◆ TASK REQUIREMENTS: Copy, word for word, the lines of the entries below between the one with "assert (E2 : buffer" and the one with "with 2%nat. lia.", inclusive, and leave out everything else.

◆ GIVEN RECORDS:
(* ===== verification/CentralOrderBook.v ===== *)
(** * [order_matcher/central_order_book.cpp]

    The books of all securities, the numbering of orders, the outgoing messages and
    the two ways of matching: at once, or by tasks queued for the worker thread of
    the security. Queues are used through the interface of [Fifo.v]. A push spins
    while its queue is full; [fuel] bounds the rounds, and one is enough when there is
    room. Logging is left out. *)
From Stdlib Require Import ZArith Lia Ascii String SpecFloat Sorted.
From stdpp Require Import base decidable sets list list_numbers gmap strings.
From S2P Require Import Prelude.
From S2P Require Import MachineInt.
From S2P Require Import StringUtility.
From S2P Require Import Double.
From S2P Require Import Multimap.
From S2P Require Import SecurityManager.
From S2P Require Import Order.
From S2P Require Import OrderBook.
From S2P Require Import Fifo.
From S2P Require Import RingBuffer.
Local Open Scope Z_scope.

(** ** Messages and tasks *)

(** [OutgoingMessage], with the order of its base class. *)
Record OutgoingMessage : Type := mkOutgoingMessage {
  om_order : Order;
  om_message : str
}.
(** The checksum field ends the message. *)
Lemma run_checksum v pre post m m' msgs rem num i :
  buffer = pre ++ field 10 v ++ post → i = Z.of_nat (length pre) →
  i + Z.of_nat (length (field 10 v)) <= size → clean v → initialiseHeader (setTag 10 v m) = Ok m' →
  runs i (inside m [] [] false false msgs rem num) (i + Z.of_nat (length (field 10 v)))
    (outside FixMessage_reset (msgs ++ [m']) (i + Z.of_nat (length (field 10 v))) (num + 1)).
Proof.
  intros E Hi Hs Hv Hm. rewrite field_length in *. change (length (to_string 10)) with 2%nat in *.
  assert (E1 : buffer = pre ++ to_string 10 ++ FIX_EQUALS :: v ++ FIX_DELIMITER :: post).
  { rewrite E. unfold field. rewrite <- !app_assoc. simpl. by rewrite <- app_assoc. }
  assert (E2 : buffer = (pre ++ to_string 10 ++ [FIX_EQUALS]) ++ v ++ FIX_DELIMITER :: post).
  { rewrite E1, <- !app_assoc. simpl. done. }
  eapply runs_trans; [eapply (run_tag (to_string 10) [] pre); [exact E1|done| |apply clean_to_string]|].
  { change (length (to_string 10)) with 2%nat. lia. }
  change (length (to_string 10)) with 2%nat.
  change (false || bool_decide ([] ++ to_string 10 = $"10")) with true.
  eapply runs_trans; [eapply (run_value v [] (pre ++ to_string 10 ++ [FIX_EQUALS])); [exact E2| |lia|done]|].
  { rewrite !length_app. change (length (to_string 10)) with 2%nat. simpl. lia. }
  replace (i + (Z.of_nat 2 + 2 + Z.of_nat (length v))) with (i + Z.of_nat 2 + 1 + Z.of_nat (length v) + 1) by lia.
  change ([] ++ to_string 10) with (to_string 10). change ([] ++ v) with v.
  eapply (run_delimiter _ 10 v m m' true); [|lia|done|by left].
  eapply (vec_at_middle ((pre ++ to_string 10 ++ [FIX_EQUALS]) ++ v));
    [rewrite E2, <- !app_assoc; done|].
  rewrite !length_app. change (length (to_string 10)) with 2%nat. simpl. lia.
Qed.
==
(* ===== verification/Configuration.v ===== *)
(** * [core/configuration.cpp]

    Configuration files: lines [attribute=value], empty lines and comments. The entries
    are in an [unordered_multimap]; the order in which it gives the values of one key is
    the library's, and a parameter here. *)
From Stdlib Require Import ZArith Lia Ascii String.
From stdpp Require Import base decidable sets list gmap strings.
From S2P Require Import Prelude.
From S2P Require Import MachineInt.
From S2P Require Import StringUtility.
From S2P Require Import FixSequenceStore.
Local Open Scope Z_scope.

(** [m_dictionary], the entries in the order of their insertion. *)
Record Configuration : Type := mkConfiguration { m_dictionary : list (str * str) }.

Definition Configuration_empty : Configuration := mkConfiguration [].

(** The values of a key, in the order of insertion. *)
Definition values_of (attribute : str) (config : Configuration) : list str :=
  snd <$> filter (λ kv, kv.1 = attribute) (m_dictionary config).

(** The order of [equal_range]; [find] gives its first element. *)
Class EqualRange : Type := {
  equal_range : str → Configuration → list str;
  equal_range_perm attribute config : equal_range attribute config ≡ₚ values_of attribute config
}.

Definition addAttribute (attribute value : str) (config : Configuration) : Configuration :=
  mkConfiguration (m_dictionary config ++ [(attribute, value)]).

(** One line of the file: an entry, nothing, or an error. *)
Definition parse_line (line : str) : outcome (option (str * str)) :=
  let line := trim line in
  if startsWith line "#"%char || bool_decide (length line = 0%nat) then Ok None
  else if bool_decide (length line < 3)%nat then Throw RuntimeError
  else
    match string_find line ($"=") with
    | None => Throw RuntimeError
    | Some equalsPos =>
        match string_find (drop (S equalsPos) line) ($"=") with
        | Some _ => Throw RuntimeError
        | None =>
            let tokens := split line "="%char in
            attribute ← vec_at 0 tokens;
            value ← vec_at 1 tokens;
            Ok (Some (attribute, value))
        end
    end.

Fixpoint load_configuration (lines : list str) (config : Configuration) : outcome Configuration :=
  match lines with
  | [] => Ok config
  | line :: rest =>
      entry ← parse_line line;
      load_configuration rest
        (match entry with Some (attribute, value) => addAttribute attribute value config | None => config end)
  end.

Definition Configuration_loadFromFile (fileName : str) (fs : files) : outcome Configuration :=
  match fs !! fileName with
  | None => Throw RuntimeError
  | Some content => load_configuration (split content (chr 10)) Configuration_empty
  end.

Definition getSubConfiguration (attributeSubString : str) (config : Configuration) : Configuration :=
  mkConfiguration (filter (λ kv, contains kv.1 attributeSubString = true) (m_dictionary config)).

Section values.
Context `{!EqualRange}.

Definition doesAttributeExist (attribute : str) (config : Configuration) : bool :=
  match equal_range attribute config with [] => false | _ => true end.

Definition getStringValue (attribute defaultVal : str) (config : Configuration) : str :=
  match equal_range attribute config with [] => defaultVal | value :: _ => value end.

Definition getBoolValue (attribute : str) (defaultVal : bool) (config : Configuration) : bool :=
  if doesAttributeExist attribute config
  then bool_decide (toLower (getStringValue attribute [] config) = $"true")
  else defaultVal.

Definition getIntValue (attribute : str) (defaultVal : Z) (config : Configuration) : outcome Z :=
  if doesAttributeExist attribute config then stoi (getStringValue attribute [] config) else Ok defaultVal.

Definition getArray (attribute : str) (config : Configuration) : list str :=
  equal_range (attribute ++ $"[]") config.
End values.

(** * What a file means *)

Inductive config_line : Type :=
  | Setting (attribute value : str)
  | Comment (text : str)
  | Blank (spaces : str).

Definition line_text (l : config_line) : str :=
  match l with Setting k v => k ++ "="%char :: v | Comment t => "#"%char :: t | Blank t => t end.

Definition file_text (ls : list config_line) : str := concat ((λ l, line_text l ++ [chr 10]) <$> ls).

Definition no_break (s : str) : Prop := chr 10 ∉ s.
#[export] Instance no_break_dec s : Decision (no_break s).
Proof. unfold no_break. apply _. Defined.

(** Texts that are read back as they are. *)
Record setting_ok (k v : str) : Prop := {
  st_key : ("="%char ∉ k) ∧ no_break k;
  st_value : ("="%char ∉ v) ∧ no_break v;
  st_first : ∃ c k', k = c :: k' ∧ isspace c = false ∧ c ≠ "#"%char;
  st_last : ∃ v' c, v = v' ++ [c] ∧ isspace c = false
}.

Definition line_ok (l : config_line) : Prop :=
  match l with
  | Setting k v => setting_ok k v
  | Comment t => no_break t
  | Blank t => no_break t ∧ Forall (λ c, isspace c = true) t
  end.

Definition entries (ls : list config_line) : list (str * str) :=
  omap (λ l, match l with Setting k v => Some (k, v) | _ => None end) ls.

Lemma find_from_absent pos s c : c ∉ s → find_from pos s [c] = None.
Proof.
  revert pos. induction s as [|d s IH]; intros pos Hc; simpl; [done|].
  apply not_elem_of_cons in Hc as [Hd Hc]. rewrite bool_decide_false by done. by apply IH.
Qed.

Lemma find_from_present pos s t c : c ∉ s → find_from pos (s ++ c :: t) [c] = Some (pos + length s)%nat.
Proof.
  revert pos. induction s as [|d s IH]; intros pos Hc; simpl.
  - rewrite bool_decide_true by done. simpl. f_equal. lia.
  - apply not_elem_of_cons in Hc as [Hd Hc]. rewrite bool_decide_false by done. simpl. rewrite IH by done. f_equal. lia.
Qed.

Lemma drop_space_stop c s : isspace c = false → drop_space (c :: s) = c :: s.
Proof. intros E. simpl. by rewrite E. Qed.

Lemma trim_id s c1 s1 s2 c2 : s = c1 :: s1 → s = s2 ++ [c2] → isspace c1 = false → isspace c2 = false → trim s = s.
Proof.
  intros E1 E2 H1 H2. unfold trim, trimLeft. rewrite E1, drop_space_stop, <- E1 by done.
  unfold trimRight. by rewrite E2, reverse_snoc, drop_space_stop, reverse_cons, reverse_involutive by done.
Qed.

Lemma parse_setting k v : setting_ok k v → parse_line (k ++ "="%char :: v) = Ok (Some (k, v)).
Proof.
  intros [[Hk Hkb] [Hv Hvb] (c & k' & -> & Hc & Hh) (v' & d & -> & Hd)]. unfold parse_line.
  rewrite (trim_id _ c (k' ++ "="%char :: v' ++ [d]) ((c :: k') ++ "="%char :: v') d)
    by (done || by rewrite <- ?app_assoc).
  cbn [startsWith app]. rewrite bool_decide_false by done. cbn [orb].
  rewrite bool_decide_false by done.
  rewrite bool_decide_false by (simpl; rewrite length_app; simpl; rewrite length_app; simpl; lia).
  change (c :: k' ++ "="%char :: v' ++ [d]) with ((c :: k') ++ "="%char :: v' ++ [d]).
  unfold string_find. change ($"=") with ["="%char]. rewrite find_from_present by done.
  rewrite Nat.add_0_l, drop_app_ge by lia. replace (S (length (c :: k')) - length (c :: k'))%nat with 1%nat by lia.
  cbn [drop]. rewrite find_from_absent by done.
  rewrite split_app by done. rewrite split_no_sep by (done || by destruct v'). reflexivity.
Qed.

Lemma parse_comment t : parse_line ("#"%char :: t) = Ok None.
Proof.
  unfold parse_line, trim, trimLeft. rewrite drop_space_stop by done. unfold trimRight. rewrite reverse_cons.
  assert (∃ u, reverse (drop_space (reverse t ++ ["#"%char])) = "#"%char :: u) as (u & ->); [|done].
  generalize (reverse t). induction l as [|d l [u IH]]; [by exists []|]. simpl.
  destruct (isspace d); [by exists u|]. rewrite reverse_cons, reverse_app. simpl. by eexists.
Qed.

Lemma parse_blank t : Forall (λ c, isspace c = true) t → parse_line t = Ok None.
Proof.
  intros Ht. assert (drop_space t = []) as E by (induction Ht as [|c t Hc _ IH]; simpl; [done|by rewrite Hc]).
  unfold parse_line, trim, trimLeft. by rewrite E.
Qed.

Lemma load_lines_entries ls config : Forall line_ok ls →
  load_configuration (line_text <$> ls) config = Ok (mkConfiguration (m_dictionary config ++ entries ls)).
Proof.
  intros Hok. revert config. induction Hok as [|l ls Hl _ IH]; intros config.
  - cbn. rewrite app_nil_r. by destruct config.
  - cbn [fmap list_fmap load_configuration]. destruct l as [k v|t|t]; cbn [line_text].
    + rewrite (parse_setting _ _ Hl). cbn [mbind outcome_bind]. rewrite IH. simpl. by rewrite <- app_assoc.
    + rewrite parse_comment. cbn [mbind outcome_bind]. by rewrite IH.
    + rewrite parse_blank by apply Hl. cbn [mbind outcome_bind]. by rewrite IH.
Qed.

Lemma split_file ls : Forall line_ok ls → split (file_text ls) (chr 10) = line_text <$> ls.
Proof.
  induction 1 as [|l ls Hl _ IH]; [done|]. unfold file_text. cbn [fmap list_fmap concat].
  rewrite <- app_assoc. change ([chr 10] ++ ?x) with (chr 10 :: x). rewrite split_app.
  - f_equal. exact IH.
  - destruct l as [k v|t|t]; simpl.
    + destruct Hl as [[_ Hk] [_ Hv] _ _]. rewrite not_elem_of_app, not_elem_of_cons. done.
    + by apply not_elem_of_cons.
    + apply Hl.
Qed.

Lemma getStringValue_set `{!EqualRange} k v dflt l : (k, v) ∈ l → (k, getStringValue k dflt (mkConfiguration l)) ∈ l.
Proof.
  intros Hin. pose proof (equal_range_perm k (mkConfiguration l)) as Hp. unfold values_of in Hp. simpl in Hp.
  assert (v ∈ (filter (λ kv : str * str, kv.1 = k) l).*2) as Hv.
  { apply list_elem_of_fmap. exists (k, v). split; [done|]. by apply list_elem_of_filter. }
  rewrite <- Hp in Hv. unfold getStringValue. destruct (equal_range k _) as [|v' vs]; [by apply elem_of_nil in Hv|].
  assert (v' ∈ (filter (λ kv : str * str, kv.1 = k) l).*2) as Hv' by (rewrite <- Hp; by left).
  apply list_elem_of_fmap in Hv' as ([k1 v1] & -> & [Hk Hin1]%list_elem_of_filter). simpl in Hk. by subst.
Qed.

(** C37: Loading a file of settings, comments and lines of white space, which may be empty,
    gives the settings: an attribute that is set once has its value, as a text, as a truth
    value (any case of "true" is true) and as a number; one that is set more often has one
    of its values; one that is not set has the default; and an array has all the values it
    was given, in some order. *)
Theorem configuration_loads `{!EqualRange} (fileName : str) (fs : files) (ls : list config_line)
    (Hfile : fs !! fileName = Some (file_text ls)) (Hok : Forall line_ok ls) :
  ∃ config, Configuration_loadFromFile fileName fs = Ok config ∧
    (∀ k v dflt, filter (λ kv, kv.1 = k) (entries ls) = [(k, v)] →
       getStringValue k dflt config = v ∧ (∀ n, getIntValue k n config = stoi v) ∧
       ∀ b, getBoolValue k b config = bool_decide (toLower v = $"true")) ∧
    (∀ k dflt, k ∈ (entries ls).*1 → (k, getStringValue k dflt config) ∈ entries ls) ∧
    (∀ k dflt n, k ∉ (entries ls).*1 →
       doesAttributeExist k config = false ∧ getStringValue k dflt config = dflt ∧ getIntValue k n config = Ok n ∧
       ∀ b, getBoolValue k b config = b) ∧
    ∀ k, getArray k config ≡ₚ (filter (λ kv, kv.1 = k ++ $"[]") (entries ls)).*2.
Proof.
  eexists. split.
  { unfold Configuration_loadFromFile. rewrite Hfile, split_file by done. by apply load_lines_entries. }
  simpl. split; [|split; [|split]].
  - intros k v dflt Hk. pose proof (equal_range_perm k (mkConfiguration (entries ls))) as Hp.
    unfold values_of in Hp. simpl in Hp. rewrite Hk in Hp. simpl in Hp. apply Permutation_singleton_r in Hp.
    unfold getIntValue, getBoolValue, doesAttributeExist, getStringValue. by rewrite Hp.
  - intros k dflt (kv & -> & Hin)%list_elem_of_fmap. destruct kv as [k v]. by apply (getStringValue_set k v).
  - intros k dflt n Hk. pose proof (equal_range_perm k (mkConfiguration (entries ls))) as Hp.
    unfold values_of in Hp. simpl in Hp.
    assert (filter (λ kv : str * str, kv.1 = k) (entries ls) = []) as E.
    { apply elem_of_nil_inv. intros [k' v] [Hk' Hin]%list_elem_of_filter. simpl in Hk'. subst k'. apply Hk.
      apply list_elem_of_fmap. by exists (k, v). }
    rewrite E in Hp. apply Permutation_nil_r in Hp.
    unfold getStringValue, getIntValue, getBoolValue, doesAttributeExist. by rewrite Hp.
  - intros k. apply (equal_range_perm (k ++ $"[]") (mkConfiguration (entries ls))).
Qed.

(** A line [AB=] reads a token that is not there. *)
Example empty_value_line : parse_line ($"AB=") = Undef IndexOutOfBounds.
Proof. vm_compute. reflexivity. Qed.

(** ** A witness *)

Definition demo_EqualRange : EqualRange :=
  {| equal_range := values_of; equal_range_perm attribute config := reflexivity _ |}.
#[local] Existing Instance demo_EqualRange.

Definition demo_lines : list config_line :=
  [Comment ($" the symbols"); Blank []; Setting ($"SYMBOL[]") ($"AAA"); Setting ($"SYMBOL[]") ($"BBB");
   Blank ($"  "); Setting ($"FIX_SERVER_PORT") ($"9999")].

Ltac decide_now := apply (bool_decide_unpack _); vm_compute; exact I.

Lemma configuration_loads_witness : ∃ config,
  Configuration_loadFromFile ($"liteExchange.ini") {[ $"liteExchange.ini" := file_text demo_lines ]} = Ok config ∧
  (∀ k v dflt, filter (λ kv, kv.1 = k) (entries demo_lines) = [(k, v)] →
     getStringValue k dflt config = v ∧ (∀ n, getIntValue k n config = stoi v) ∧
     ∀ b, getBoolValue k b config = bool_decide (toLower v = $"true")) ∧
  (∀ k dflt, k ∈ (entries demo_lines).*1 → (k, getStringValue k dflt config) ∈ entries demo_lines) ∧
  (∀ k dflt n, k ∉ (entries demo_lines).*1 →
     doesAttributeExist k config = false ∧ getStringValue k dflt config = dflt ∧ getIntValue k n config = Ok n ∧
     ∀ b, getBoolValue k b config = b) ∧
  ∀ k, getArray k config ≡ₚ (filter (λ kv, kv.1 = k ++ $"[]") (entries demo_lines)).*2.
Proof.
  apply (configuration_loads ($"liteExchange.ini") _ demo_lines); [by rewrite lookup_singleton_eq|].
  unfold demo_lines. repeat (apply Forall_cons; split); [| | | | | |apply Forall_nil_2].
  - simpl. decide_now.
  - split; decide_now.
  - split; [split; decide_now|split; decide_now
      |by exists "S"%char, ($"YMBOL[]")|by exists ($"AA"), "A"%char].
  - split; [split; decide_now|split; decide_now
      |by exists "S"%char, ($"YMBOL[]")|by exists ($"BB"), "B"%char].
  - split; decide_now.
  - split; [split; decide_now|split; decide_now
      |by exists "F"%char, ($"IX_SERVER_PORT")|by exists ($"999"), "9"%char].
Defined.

◆ WRITTEN REPLY:
  assert (E2 : buffer = (pre ++ to_string 10 ++ [FIX_EQUALS]) ++ v ++ FIX_DELIMITER :: post).
  { rewrite E1, <- !app_assoc. simpl. done. }
  eapply runs_trans; [eapply (run_tag (to_string 10) [] pre); [exact E1|done| |apply clean_to_string]|].
  { change (length (to_string 10)) with 2%nat. lia. }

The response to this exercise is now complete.